BETTING ON ART
In its ongoing push to diversify tourism beyond the blackjack table, Las Vegas has set its sights on becoming a world-class art destination. Andrew Sardone gallery hops through the Nevada desert
Even the most cynical travellers (present!) can't help giving in to Las Vegas's bedazzled bacchanal of a weekend getaway. But beyond the casino floors with their Big Bang Theory-themed slots, and the parade of boozed-up Big Gulp-toting revellers that flood the strip each evening, the city offers a growing lineup of arts attractions to help nurse your decadence hangover. Blame Vegas's growing creative class – especially the army of digital disruptors and style entrepreneurs that populate downtown, far removed from the big, themed hotels – for the evolution of visually inspiring experiences that appeal as much to locals as to visitors.

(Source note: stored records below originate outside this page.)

(* ===== verification/ApplyTxs.v ===== *)
(** * Applying transactions to a ledger

    [applyTransaction] and batches (tx/apply.cpp), the passes of
    [applyTransactions] and the two [buildLedger] (BuildLedger.cpp).  The
    transaction engine behind [xrpl::apply] (preflight, preclaim, doApply) is
    a parameter ([Engine]).  An exception leaves the state as it was when it
    was thrown, so that computations return the state beside the result. *)

From S2P Require Import RawStateTable.
From S2P Require Import Prelude LedgerEntry Views Serializer LedgerHeader SHAMapNodeID SHAMap SHAMapSpec SHAMapMap SHAMapHash Ledger LedgerSpec StackedViews ApplyToLedger Instances BuildLedger CanonicalTXSet.
Open Scope Z_scope.

(** ** Results *)

Definition telLOCAL_ERROR : Z := -399.
Definition temMALFORMED : Z := -299.
Definition tefFAILURE : Z := -199.
Definition terRETRY : Z := -99.
Definition tesSUCCESS : Z := 0.
Definition tecCLAIM : Z := 100.

Definition isTelLocal (x : Z) : bool := (telLOCAL_ERROR <=? x) && (x <? temMALFORMED).
Definition isTemMalformed (x : Z) : bool := (temMALFORMED <=? x) && (x <? tefFAILURE).
Definition isTefFailure (x : Z) : bool := (tefFAILURE <=? x) && (x <? terRETRY).
Definition isTesSuccess (x : Z) : bool := x =? tesSUCCESS.
Definition isTecClaim (x : Z) : bool := tecCLAIM <=? x.

Definition TapNone : N := 0x00.
Definition TapRetry : N := 0x20.
Definition TapBatch : N := 0x800.

Definition ttBATCH : N := 71.
Definition tfAllOrNothing : N := 0x00010000.
Definition tfOnlyOne : N := 0x00020000.
Definition tfUntilFailure : N := 0x00040000.
Definition has_flag (mode flag : N) : bool := negb (N.land mode flag =? 0)%N.

Record ApplyResult : Type := mkApplyResult { ter : Z; applied : bool }.

Inductive ApplyTransactionResult : Type := Success | Fail | Retry.
#[export] Instance ApplyTransactionResult_eq_dec : EqDecision ApplyTransactionResult.
Proof. solve_decision. Defined.

(** ** The engine

    [xrpl::apply] with its flags, the batch the transaction is of, and the
    transaction, on a view over any base. *)
Class Engine : Type := {
  engine_apply : forall {V : Type} `{HeaderView V, ReadView V},
    N -> option N -> STTx -> Heap * OpenView V -> result ApplyResult * (Heap * OpenView V)
}.

(** ** One transaction *)

Section applyTransaction.
Context `{Engine} {V : Type} `{HeaderView V, ReadView V}.
Implicit Types (h : Heap) (tx : STTx).

(** [applyOneTransaction]: the changes of a transaction that is applied go to
    the view of the batch. *)
Definition applyOneTransaction (parentBatchId : N) tx (st : Heap * OpenView (OpenView V))
    : result ApplyResult * (Heap * OpenView (OpenView V)) :=
  let '(h, batchView) := st in
  let '(ret, (h, perTxBatchView)) :=
    engine_apply TapBatch (Some parentBatchId) tx (h, makeBatchView batchView) in
  match ret with
  | Throw e => (Throw e, (h, batchView))
  | Ok ret =>
      if applied ret && (isTesSuccess (ter ret) || isTecClaim (ter ret)) then
        let '(batchView, r) := StackedViews.apply h perTxBatchView batchView in
        (_ ← r; Ok ret, (h, batchView))
      else (Ok ret, (h, batchView))
  end.

(** The loop of [applyBatchTransactions]. *)
Fixpoint batch_loop (parentBatchId mode : N) (txs : list STTx) (count : nat) (st : Heap * OpenView (OpenView V))
    : result bool * (Heap * OpenView (OpenView V)) :=
  match txs with
  | [] => (Ok (negb (count =? 0)%nat), st)
  | tx :: txs =>
      let '(result, st) := applyOneTransaction parentBatchId tx st in
      match result with
      | Throw e => (Throw e, st)
      | Ok result =>
          let count := if applied result then S count else count in
          if negb (isTesSuccess (ter result)) then
            if has_flag mode tfAllOrNothing then (Ok false, st)
            else if has_flag mode tfUntilFailure then (Ok (negb (count =? 0)%nat), st)
            else batch_loop parentBatchId mode txs count st
          else if has_flag mode tfOnlyOne then (Ok (negb (count =? 0)%nat), st)
          else batch_loop parentBatchId mode txs count st
      end
  end.
Definition applyBatchTransactions (batchTxn : STTx) (st : Heap * OpenView (OpenView V))
    : result bool * (Heap * OpenView (OpenView V)) :=
  batch_loop (getTransactionID batchTxn) (getFlags batchTxn) (getRawTransactions batchTxn) 0 st.

Definition applyTransaction tx (retryAssured : bool) (flags : N) (st : Heap * OpenView V)
    : ApplyTransactionResult * (Heap * OpenView V) :=
  let flags := if retryAssured then N.lor flags TapRetry else flags in
  let '(result, (h, view)) := engine_apply flags None tx st in
  match result with
  | Throw _ => (Fail, (h, view))
  | Ok result =>
      if applied result then
        if isTesSuccess (ter result) && (getTxnType tx =? ttBATCH)%N then
          let '(b, (h, wholeBatchView)) := applyBatchTransactions tx (h, makeBatchView view) in
          match b with
          | Throw _ => (Fail, (h, view))
          | Ok true =>
              let '(view, r) := StackedViews.apply h wholeBatchView view in
              match r with
              | Ok _ => (Success, (h, view))
              | Throw _ => (Fail, (h, view))
              end
          | Ok false => (Success, (h, view))
          end
        else (Success, (h, view))
      else if isTefFailure (ter result) || isTemMalformed (ter result) || isTelLocal (ter result)
      then (Fail, (h, view))
      else (Retry, (h, view))
  end.
End applyTransaction.

(** ** All transactions of a ledger *)

Section applyTransactions.
Context `{Engine, Digest, SLECodec}.

Definition LEDGER_TOTAL_PASSES : nat := 3.
Definition LEDGER_RETRY_PASSES : nat := 1.

(** The loop over the transactions: those left, the failed ones, and the
    number of changes. *)
Fixpoint apply_pass (built : Ledger) (pass : nat) (certainRetry : bool) (txns : list (Key * STTx))
    (failed : gset N) (changes : nat) (st : Heap * OpenView Ledger)
    : list (Key * STTx) * gset N * nat * (Heap * OpenView Ledger) :=
  match txns with
  | [] => ([], failed, changes, st)
  | it :: txns =>
      let txid := txId_ it.1 in
      if (pass =? 0)%nat && txExists built txid then apply_pass built pass certainRetry txns failed changes st
      else
        match applyTransaction it.2 certainRetry TapNone st with
        | (Success, st) => apply_pass built pass certainRetry txns failed (S changes) st
        | (Fail, st) => apply_pass built pass certainRetry txns ({[txid]} ∪ failed) changes st
        | (Retry, st) =>
            let '(rest, failed, changes, st) := apply_pass built pass certainRetry txns failed changes st in
            (it :: rest, failed, changes, st)
        end
  end.

(** [n] passes are left. *)
Fixpoint apply_passes (n : nat) (built : Ledger) (pass : nat) (certainRetry : bool) (txns : list (Key * STTx))
    (failed : gset N) (count : nat) (st : Heap * OpenView Ledger)
    : nat * list (Key * STTx) * gset N * (Heap * OpenView Ledger) :=
  match n with
  | O => (count, txns, failed, st)
  | S n =>
      let '(txns, failed, changes, st) := apply_pass built pass certainRetry txns failed 0 st in
      let count := (count + changes)%nat in
      if (changes =? 0)%nat && negb certainRetry then (count, txns, failed, st)
      else
        let certainRetry :=
          if (changes =? 0)%nat || (LEDGER_RETRY_PASSES <=? pass)%nat then false else certainRetry in
        apply_passes n built (S pass) certainRetry txns failed count st
  end.

Definition applyTransactions (built : Ledger) (txns : CanonicalTXSet) (failed : gset N) (st : Heap * OpenView Ledger)
    : nat * CanonicalTXSet * gset N * (Heap * OpenView Ledger) :=
  let '(count, m, failed, st) := apply_passes LEDGER_TOTAL_PASSES built 0 true (map_ txns) failed 0 st in
  (count, mkCanonicalTXSet m (salt_ txns), failed, st).

(** The two [buildLedger]: from a set of transactions, and replaying the
    transactions of a ledger in their order. *)
Definition buildLedger (featureXRPFees : N) (parent : Ledger) (closeTime : Z) (closeTimeCorrect : bool)
    (closeResolution : Z) (txns : CanonicalTXSet) (failedTxns : gset N)
    : result (Ledger * (CanonicalTXSet * gset N)) :=
  buildLedgerImpl featureXRPFees parent closeTime closeTimeCorrect closeResolution (fun accum =>
    let '(_, txns, failedTxns, st) := applyTransactions (ov_base accum) txns failedTxns (∅, accum) in
    Ok ((txns, failedTxns), st)).

Definition buildLedger_replay (featureXRPFees : N) (parent : Ledger) (replay : LedgerHeader)
    (orderedTxns : list STTx) (applyFlags : N) : result (Ledger * ()) :=
  buildLedgerImpl featureXRPFees parent (closeTime replay)
    (Z.land (closeFlags replay) kSLcfNoConsensusTime =? 0) (closeTimeResolution replay) (fun accum =>
    Ok ((), foldl (fun st tx => (applyTransaction tx false applyFlags st).2) (∅, accum) orderedTxns)).
End applyTransactions.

GIANFRANCO GORGONI/ART PRODUCTION FUND AND THE NEVADA MUSEUM OF ART
In May, Swiss-born artist Ugo Rondinone unveiled his instantly Instagram-famous sculpture, Seven Magic Mountains, in the Ivanpah Valley about a half-hour drive outside of Las Vegas. A collaboration between Art Production Fund, the Nevada Museum of Art and sponsor MGM Resorts, the land-art installation features stacks of limestone blocks that reference the rocky surroundings, while acknowledging their man-made nature through neon colourations. It's sure to compete with the "Welcome to Fabulous Las Vegas" sign for favourite local photo op for the next two years.
For more information, visit www.sevenmagicmountains.com.
PAUL T. STOCUM
One of the strip's most legendary hotels is the Bellagio, of Ocean's Eleven fame. While its fountain show still packs the sidewalks out front each evening, the complex's Bellagio Gallery of Fine Art inside offers a more highbrow creative experience. After mounting an exhibition of the work of Canadian photography legend Yousuf Karsh earlier this year, the gallery is now presenting Town and Country: From Degas to Picasso. On until February 2017, the show organized with the Museum of Fine Arts Boston, looks at urban and rural scenes depicted in both European and American painting. Adult admission is $17 (U.S.).
For more information, visit www.bellagio.com.
The shipping container has become the go-to vessel for architects exploring adaptability in small spaces, and in Vegas 43 of the cubes have been put to use as Downtown Container Park. Home to 38 independent businesses, from brunch spots to a shotgun wedding chapel, the open-air plaza (with a slide structure as its centrepiece) anchors a $350-million (U.S.) revitalization of the area. In homage to Burning Man, the annual art gathering in Nevada's Black Rock Desert, a 55-foot-tall praying mantis sculpture guards the entrance to the complex, and shoots flames from its antennae.
For more information, visit www.downtownproject.com.
COLOUR YOUR WORLD
Artist James Turrell's most legendary covert installation might be the Roden Crater, located 400 kilometres southeast of the city, outside of Flagstaff, Arizona. But Turrell's Akhob space in Vegas is, perhaps, a bigger surprise since its hiding place is the attic of the strip's The Shops at Crystals city-centre shopping mall. Commissioned by Louis Vuitton and occupying a by-appointment-only gallery above the luxury French house's flagship store, the permanent work places visitors in the centre of an oscillating field of colourful light that disrupts your sense of space and colour. Recreate Drake's Hotline Bling at your leisure.
To schedule an appointment, call 1-702-739-8520. For more information, visit www.louisvuitton.com.
Activating outdoor spaces with public parks and sidewalk restaurants (hello, Shake Shack) is the latest way Las Vegas's larger hotels are expanding their footprint onto the strip's streetscape. If you want to really experience local flora, however, head further out to the family-focused Springs Preserve. The almost 200- acre botanical garden includes a juried exhibition space. Outside, the landscape replicates the natural desert environment that dominated the area before the high rollers touched down.